*** Source information ***

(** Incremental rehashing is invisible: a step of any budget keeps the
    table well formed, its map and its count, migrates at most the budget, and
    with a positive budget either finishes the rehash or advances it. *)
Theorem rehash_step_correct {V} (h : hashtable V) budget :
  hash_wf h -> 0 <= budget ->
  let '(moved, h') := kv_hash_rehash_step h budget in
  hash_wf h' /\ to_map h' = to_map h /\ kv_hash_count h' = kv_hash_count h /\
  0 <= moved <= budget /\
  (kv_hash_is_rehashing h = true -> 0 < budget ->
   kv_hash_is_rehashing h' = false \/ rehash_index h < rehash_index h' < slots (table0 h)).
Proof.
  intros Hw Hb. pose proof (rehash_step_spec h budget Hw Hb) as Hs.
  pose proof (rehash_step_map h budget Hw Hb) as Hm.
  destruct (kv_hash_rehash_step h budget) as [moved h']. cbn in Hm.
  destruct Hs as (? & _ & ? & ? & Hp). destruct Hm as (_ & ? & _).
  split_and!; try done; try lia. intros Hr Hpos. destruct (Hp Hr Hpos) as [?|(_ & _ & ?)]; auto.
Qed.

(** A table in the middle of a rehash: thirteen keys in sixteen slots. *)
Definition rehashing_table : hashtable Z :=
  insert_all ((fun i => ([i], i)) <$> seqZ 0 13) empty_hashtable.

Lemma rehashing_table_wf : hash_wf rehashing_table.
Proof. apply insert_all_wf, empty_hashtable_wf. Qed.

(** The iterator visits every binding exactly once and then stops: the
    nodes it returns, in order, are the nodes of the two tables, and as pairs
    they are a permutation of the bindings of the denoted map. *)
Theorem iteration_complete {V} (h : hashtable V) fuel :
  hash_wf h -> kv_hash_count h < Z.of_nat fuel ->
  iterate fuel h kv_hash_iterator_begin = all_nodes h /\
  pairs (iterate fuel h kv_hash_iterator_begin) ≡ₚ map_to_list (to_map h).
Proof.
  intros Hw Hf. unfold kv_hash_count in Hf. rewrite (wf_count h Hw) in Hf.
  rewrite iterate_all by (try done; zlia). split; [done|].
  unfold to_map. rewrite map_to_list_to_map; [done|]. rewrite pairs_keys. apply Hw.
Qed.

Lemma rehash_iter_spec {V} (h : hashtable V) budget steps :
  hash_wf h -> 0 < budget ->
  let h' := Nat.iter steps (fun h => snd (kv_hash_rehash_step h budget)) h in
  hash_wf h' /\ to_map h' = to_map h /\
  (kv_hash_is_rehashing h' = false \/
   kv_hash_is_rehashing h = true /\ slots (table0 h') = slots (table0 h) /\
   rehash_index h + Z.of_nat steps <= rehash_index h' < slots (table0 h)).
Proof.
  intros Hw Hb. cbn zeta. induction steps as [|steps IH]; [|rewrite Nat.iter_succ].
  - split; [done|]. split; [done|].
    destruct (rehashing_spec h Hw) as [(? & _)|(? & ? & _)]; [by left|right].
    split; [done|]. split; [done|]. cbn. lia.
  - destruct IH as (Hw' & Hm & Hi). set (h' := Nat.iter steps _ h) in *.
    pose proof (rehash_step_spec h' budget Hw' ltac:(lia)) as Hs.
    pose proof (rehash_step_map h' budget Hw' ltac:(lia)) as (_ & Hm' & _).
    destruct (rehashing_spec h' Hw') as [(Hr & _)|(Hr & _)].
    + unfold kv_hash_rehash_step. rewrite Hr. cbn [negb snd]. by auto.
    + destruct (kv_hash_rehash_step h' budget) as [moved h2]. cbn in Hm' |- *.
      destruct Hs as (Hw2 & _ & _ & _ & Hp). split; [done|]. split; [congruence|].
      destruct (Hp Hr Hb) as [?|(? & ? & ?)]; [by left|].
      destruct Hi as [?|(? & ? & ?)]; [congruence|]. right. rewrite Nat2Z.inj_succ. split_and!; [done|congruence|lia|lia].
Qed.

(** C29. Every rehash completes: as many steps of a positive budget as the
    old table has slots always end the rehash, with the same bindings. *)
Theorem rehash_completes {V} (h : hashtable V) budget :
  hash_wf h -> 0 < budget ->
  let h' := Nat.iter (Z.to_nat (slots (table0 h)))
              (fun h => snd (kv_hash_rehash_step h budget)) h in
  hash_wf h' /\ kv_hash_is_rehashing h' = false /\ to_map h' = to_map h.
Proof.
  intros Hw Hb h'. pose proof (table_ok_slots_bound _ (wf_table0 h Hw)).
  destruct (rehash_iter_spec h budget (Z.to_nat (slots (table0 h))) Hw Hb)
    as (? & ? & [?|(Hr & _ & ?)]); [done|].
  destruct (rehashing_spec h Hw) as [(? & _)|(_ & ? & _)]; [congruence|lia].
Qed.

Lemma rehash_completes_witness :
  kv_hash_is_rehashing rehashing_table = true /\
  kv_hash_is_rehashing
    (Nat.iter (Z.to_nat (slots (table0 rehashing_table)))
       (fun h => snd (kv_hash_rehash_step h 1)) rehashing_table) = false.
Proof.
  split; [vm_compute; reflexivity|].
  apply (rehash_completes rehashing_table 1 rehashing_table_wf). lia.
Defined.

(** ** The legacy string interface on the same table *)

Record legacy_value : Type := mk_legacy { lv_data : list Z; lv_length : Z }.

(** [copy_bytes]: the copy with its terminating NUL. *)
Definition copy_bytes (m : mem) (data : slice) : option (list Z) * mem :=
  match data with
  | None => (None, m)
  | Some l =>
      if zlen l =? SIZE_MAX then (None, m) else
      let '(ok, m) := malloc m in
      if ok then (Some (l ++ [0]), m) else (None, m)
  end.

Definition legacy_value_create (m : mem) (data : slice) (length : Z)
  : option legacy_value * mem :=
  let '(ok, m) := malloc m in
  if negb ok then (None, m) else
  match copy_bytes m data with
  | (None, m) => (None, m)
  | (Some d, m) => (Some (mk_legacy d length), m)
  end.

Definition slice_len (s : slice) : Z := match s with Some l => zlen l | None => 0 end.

*** End of Source information ***
*** Source information ***

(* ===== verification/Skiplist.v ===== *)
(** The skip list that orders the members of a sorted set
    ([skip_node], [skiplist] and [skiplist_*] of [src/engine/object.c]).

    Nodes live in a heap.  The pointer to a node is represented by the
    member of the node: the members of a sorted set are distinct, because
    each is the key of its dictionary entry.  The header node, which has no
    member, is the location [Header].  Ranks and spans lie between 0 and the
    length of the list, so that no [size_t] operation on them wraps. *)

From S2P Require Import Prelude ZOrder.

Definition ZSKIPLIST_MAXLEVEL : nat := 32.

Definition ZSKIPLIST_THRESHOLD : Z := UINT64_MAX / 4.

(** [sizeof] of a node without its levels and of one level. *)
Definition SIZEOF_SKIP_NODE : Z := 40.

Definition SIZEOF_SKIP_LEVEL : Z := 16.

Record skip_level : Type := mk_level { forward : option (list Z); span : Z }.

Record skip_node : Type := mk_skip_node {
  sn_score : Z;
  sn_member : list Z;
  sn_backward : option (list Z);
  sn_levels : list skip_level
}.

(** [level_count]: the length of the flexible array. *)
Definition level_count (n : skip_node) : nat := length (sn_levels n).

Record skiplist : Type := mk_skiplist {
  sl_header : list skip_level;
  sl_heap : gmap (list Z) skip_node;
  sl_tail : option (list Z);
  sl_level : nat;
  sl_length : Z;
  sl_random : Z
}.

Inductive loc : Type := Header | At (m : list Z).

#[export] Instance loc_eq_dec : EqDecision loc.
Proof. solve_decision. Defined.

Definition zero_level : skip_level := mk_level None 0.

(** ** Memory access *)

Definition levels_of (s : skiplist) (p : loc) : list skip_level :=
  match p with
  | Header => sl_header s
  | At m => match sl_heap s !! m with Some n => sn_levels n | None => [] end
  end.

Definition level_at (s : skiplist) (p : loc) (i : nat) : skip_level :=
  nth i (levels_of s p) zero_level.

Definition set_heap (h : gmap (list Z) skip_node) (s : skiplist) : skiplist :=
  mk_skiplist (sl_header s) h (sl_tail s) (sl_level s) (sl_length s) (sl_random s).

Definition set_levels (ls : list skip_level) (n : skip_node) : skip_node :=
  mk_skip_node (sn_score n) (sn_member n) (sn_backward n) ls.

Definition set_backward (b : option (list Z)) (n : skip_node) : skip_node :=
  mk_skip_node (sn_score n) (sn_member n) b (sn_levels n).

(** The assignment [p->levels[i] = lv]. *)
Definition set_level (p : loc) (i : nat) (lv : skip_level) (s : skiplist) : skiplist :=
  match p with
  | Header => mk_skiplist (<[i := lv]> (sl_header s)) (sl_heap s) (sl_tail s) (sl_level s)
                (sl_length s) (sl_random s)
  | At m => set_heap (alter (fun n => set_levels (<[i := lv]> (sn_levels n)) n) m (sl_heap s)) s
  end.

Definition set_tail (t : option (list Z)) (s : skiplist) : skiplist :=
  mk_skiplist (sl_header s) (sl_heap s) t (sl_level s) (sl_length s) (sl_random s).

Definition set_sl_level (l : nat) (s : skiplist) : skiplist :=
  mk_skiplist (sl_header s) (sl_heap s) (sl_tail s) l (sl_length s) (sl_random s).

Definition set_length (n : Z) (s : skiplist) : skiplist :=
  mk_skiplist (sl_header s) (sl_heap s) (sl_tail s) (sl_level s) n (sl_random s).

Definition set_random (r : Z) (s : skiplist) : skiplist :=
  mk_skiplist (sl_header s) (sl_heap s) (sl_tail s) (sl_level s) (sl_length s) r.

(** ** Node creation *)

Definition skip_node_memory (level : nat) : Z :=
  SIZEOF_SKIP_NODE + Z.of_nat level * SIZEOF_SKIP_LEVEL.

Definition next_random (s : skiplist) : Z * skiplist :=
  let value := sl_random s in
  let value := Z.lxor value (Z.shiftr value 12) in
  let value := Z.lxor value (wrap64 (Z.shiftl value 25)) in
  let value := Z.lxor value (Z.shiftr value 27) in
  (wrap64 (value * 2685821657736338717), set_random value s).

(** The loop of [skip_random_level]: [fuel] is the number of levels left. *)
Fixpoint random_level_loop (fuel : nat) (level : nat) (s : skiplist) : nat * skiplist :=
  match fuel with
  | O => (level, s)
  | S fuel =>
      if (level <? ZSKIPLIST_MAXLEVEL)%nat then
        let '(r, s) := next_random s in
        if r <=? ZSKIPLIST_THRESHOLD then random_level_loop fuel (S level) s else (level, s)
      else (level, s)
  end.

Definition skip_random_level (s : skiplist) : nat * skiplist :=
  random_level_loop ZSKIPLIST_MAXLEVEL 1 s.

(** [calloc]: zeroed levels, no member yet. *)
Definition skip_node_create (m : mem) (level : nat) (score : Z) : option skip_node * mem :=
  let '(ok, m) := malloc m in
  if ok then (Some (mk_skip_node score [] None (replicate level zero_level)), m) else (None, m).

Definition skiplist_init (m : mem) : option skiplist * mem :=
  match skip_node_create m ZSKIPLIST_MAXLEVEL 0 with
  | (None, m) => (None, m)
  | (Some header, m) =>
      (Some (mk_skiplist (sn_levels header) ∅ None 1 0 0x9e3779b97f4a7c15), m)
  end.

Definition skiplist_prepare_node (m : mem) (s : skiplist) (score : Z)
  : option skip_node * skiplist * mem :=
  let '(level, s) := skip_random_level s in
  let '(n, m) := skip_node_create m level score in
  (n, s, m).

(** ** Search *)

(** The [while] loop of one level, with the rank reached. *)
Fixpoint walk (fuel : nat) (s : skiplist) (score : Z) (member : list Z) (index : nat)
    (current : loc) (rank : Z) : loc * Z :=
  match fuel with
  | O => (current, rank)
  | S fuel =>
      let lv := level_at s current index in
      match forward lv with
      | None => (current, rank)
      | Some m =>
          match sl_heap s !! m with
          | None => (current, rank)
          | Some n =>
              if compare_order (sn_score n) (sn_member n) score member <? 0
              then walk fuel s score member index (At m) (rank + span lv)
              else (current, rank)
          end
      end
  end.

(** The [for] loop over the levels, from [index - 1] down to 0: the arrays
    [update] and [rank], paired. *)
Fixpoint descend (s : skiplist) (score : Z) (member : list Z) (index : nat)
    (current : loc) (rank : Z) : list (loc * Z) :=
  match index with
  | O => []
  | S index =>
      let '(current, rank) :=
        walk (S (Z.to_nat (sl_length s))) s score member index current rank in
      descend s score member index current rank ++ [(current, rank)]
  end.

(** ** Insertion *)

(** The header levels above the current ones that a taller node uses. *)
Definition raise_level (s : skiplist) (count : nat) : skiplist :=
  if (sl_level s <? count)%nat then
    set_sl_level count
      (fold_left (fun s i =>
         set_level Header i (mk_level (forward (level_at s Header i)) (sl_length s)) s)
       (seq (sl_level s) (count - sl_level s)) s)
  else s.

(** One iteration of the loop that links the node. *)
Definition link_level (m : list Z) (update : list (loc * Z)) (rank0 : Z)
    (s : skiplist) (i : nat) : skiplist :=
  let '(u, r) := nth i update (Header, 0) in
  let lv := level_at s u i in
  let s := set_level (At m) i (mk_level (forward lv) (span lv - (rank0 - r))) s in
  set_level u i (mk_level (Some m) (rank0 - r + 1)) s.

*** End of Source information ***
*** Source information ***

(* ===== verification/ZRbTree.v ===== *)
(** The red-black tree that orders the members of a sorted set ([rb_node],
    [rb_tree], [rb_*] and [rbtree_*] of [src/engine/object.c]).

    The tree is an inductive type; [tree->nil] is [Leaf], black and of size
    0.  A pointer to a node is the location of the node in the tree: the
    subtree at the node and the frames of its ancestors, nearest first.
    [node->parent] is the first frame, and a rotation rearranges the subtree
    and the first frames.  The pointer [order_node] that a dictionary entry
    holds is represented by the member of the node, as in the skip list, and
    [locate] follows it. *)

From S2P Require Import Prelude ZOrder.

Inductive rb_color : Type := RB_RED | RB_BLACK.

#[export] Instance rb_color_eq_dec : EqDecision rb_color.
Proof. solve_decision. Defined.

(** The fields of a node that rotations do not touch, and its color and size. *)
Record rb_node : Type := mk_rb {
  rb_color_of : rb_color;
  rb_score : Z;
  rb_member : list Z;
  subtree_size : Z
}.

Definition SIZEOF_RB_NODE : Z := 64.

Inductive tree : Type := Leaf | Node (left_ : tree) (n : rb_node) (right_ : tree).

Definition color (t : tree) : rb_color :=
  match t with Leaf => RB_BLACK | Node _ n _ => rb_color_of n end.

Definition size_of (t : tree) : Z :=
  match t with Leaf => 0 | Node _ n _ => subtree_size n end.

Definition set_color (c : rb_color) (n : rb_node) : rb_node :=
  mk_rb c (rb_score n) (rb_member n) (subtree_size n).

*** End of Source information ***

#### Brief
Looking at the entries above, say how many lines hold the word "zlen". Offer no other text.

#### Answer to this problem
2